Portanto, primeira razão para me dizerem que uma proposta de referendo sobre o novo tratado é errada.
Na prática, embora o referendo seja extra-partidário, é óbvio que as máquinas partidárias são essenciais para a discussão do referendo. Quem apoia este referendo sobre a ratificação portuguesa deste novo tratado? O apoio declarado de Pacheco Pereira não conta para a decisão do PSD. Do CDS e do PS, nada se ouviu. O PCP disse que talvez. O BE disse em surdina que sim e depois calou-se.
Portanto, segunda razão para me dizerem que uma proposta de referendo sobre o novo tratado é errada.

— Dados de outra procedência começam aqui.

Lemma quarantined_run q os c l r :
  quarantined q c -> safety_run os c = (l, r) ->
  Forall (fun o => (forall now, op_now o = Some now -> fltb now q = true)
                   /\ forall now save_fails, o <> SSuccess now save_fails) os -> l = [].
Proof.
  revert c l. induction os as [|o os IH]; intros c l H E Hos; simpl in E; [by injection E as <- <-|].
  apply Forall_cons in Hos as [[Ho1 Ho2] Hos]. destruct (safety_step o c) as [l1 [c1|]] eqn:E1.
  - destruct (quarantined_step _ _ _ _ _ H E1 Ho1 Ho2) as [-> H1].
    destruct (safety_run os c1) as [l2 c2] eqn:E2. injection E as <- ->. by apply (IH c1).
  - injection E as <- _. destruct o; simpl in E1; repeat case_match; simplify_eq; done.
Qed.

Lemma existsb_reason reason :
  reason ∈ IMMEDIATE_QUARANTINE_REASONS -> existsb (String.eqb reason) IMMEDIATE_QUARANTINE_REASONS = true.
Proof. intros H. apply existsb_exists. exists reason. by rewrite <- list_elem_of_In, String.eqb_refl. Qed.

Lemma place_nan x : place x = None <-> x = S754_nan.
Proof. split; [|by intros ->]. by destruct x. Qed.

Lemma fltb_total x y : x <> S754_nan -> y <> S754_nan -> fltb x y = false -> fleb y x = true.
Proof.
  intros Hx Hy H. apply fleb_place. rewrite <- place_nan in Hx, Hy.
  unfold fltb, SFltb in H. rewrite SFcompare_place in H.
  destruct (place x) as [a|] eqn:Ea, (place y) as [b|] eqn:Eb; try done. pose proof (rank_spec a b).
  destruct (rank a b); naive_solver.
Qed.

Lemma fmax_r x y : x <> S754_nan -> y <> S754_nan -> fleb y (fmax x y) = true.
Proof.
  intros Hx Hy. unfold fmax. destruct (fltb x y) eqn:E; [|by apply fltb_total].
  apply fleb_refl. by rewrite place_nan.
Qed.

Lemma fltb_nan x : fltb x S754_nan = false.
Proof. by destruct x. Qed.

(** Restarts alone admit nothing. *)
Lemma restarts_admit_nothing os c l r :
  Forall (fun o => op_now o = None) os -> safety_run os c = (l, r) -> l = [].
Proof.
  intros Hos. revert c l. induction Hos as [|o os Ho Hos IH]; intros c l E; simpl in E; [by injection E as <-|].
  destruct o; try done. simpl in E. destruct (new_controller _) as [c1|]; [|by injection E as <-].
  destruct (safety_run os c1) as [l2 c2] eqn:E2. injection E as <- ->. by apply (IH c1).
Qed.

(** A refusal of the broker that asks for it quarantines the profile.  After a
    recorded failure because of the credentials, a second factor or the rate limit at
    [now], no login is admitted by any calls, failed writes and restarts with clock
    readings before [now] plus 900 seconds, unless a success is recorded. *)
Theorem refusal_quarantines reason now c c1 os admitted r :
  reason ∈ IMMEDIATE_QUARANTINE_REASONS -> ps_quarantine_until_epoch (sc_state c) <> S754_nan ->
  record_failure reason now false c = (Ok tt, c1) -> safety_run os c1 = (admitted, r) ->
  Forall (fun o => (forall t, op_now o = Some t -> fltb t (fadd now IQOPTION_CONNECTION_QUARANTINE_SECONDS) = true)
                   /\ forall t save_fails, o <> SSuccess t save_fails) os ->
  admitted = [].
Proof.
  intros Hr Hq Hf E Hos. set (q := fadd now IQOPTION_CONNECTION_QUARANTINE_SECONDS) in *.
  destruct (decide (q = S754_nan)) as [Hnan|Hn].
  { eapply restarts_admit_nothing; [|exact E]. eapply Forall_impl; [exact Hos|]. intros o [Ho _].
    destruct (op_now o) as [t|]; [|done]. specialize (Ho t eq_refl). by rewrite Hnan, fltb_nan in Ho. }
  rewrite record_failure_eq, existsb_reason in Hf by done. destruct (time_ok now); [|done].
  rewrite persist_eq in Hf. injection Hf as <-. fold q in E.
  eapply quarantined_run; [|exact E|exact Hos]. split; cbn [sc_state sc_file].
  - by apply fmax_r.
  - intros s'. rewrite load_saved. case_match; intros [= <-]. by apply fmax_r.
Qed.

(** ** The message budget is kept *)

(** The acquisitions that were allowed, at their readings. *)
Fixpoint acquired (nows : list float) (b : IQOptionMessageBudget) : list float * IQOptionMessageBudget :=
  match nows with
  | [] => ([], b)
  | now :: nows =>
      let '(r, b) := try_acquire now b in
      let '(l, b) := acquired nows b in
      ((match r with Ok d => if md_allowed d then [now] else [] | Err _ => [] end) ++ l, b)
  end.

Definition minute_before (now : float) : float := fsub now (float_of_Z 60).

Fixpoint minutes_advance (b : float) (nows : list float) : Prop :=
  match nows with
  | [] => True
  | now :: nows => fleb b (minute_before now) = true /\ minutes_advance (minute_before now) nows
  end.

As consequências políticas de uma derrota referendária da posição de recusa do tratado são negativas. Reforçam a nossa imagem de povo submisso aos capatazes europeus, de bons alunos, de pedintes envergonhados. Legitimam a autoridade dos troikianos que nos ensinam a portarmo-nos bem. Afinal, na prática, o sim referendário ao tratado obriga Portugal a ratificá-lo. Mas alguém pensa que, sem referendo, o resultado não será exatamente o mesmo, dada a composição da Assembleia da República? No entanto, reconheço, esta inevitabilidade ganha outra autoridade com o reforço referendário.
Portanto, terceira razão para me dizerem que uma proposta de referendo sobre o novo tratado é errada.

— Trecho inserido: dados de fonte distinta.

(* ===== verification/IqValues.v ===== *)
(** * Decoded JSON values with binary floats

    The IQ Option session decodes JSON with Python's defaults: a number with a fraction
    or an exponent is a [float].  Here [VFloat text] is the float that this text is read
    as.  With [str], truth values and the conversions the worker applies to values. *)

From S2P Require Import Prelude Datetime Dec PyFloat Json DerivJson.
From Stdlib Require Import SpecFloat.

(** ** Floats and their text *)

Definition float_of_dec (d : dec) : float :=
  if 0 <=? dexp d then float_of_ratio (coef d * 10 ^ dexp d) 1 else float_of_ratio (coef d) (10 ^ (- dexp d)).

(** [float(text)] for the text of a JSON number, [NaN] and the infinities. *)
Definition float_of_text (t : string) : float :=
  let negative := str_startswith "-" t in
  match parse_decimal t with
  | Some (Finite d) => if coef d =? 0 then S754_zero negative else float_of_dec d
  | Some Infinite => S754_infinity negative
  | _ => S754_nan
  end.

(** [repr] of a positive float with shortest decimal [coef * 10^exp]. *)
Definition float_digits (coef exp : Z) : string :=
  let digits := decimal coef in
  let point := exp + Z.of_nat (String.length digits) in
  if (-4 <? point) && (point <=? 16) then
    put_point digits point +:+ (if 0 <=? exp then ".0" else "")
  else
    String.substring 0 1 digits
    +:+ (if (String.length digits =? 1)%nat then "" else "." +:+ str_drop 1 digits)
    +:+ "e" +:+ (if point - 1 <? 0 then "-" else "+") +:+ (if Z.abs (point - 1) <? 10 then "0" else "") +:+ decimal (Z.abs (point - 1)).

Definition float_str (x : float) : string :=
  match x with
  | S754_nan => "nan"
  | S754_infinity s => if s then "-inf" else "inf"
  | S754_zero s => if s then "-0.0" else "0.0"
  | S754_finite s _ _ =>
      let d := decimal_of_repr x in (if s then "-" else "") +:+ float_digits (Z.abs (coef d)) (dexp d)
  end.

Example float_texts :
  (fun t => float_str (float_of_text t)) <$>
    ["1.50"; "-0.1"; "100.0"; "1e16"; "1E+22"; "0.00001"; "123456789.125"; "1e400"; "-0.0"; "NaN"; "0.1e1"; "1.25e-120"]
  = ["1.5"; "-0.1"; "100.0"; "1e+16"; "1e+22"; "1e-05"; "123456789.125"; "inf"; "-0.0"; "nan"; "1.0"; "1.25e-120"].
Proof. vm_compute. reflexivity. Qed.

(** ** Values *)

Fixpoint pyrepr (v : json) : string :=
  match v with
  | VNull => "None"
  | VBool b => if b then "True" else "False"
  | VInt n => encode_int n ""
  | VFloat t => float_str (float_of_text t)
  | VStr s => repr_str s
  | VList l => "[" +:+ String.concat ", " (pyrepr <$> l) +:+ "]"
  | VDict d => "{" +:+ String.concat ", " ((fun kv => repr_str (fst kv) +:+ ": " +:+ pyrepr (snd kv)) <$> d) +:+ "}"
  end.

(** [str(v)] *)
Definition pystr (v : json) : string := match v with VStr s => s | _ => pyrepr v end.

(** [bool(v)] *)
Definition pybool (v : json) : bool :=
  match v with
  | VFloat t => match float_of_text t with S754_zero _ => false | _ => true end
  | _ => truthy v
  end.

(** [v == n] *)
Definition eq_number (v : json) (n : Z) : bool :=
  match v with
  | VFloat t => feqb (float_of_text t) (float_of_Z n)
  | _ => match as_int v with Some m => m =? n | None => false end
  end.

(** [v is False] *)
Definition is_false (v : json) : bool := match v with VBool false => true | _ => false end.

(** [int(x)] of a float *)
Definition float_int (x : float) : res Z :=
  match x with
  | S754_nan => Err (ValueError "cannot convert float NaN to integer")
  | S754_infinity _ => Err OverflowError
  | _ => Ok (float_trunc x)
  end.

(** [int(v)] *)
Definition int_value (v : json) : res Z :=
  match v with
  | VInt n => Ok n
  | VBool b => Ok (if b then 1 else 0)
  | VFloat t => float_int (float_of_text t)
  | VStr s => py_int s
  | _ => Err (TypeError "int() argument must be a string, a bytes-like object or a real number")
  end.

(** ** Decimals of values *)

(** The sign in the text of a decimal. *)
Definition negative_text (text : string) : bool :=
  fst (take_sign (str_upper (remove_underscores (str_strip text)))) <? 0.

(** [Decimal(a) > Decimal(b)]: a NaN raises. *)
Definition decimal_gtb (a b : string) : res bool :=
  match py_decimal a, py_decimal b with
  | Ok (Finite x), Ok (Finite y) => Ok (dec_ltb y x)
  | Ok Infinite, Ok Infinite => Ok (negb (negative_text a) && negative_text b)
  | Ok Infinite, Ok (Finite _) => Ok (negb (negative_text a))
  | Ok (Finite _), Ok Infinite => Ok (negative_text b)
  | _, _ => Err InvalidOperation
  end.

(** [str(Decimal(text))] *)
Definition str_decimal (text : string) : string :=
  let sign := if negative_text text then "-" else "" in
  match parse_decimal text with
  | Some (Finite d) => sign +:+ scientific (Z.abs (coef d)) (dexp d)
  | Some Infinite => sign +:+ "Infinity"
  | _ => text
  end.

(** [int(d)] *)
Definition dec_trunc (d : dec) : Z :=
  if 0 <=? dexp d then coef d * 10 ^ dexp d else Z.quot (coef d) (10 ^ (- dexp d)).

(** [int(d * Decimal(100))] *)
Definition to_cents (d : pydec) : res Z :=
  match d with
  | Finite d => Ok (dec_trunc (dec_mul prec d (dec_of_Z 100)))
  | Infinite => Err OverflowError
  | NaN => Err (ValueError "cannot convert NaN to integer")
  | SNaN => Err InvalidOperation
  end.

(** [f"{d:.2f}"] *)
Definition format_cents (d : dec) : string :=
  let c := if -2 <=? dexp d then coef d * 10 ^ (dexp d + 2) else round_div ROUND_HALF_EVEN (coef d) (10 ^ (-2 - dexp d)) in
  (if c <? 0 then "-" else "") +:+ fixed (Z.abs c) (-2).

Example cents_texts : (fun n => format_cents (decimal_amount n)) <$> [1050; 5; 100; 123456] = ["10.50"; "0.05"; "1.00"; "1234.56"].
Proof. vm_compute. reflexivity. Qed.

Outra característica essencial dos referendos é o frequente desajustamento do debate e das motivações instintivas dos eleitores em relação à “pergunta seca” do referendo. Neste caso, seria “concorda com a ratificação do novo tratado europeu?”. Claro que ninguém pensa limitar a isto a discussão. Virá tudo à baila, a austeridade, a política do governo, a reação popular instintiva contra os homens da pasta de executivo, a dívida, a necessidade ou não de auditoria, o desemprego dos “à rasca” e de muitos mais. 
E, afinal, aquilo que nenhuma das lutas parciais até hoje abordou minimamente: e o euro? Ficamos ou saímos? E a União Europeia? É a fada salvadora, se transmutada de sapo em príncipe por beijo dos deputados PE euroentusiastas, ou é um absurdo a arrastar-nos para o abismo?
Portanto, quarta razão, mas esta para eu dizer que uma proposta de referendo sobre o novo tratado é correta, acertada e merecedora da atenção de amigos que andam mais dedicados a outras iniciativas.

P. S. (9.1.2012) - Eu não tinha razão? Acabo de ler no Público online que o casal Merkozy, no fim de mais um encontro íntimo em Berlim (salvo seja, que comparação com a Bruni...) garantiu que o novo tratado será assinado pelos 26 fora o Reino Unido em 1 de Março. Como é que podem garantir isto? Infelizmente, podem. Só lhes falta garantir que todos os 26 países o vão ratificar, porque é coisa teoricamente para além dos poderes dos 26 boys. Mas escrevi "teoricamente", porque se calhar pensam mesmo que é coisa garantida. Se não lutarmos.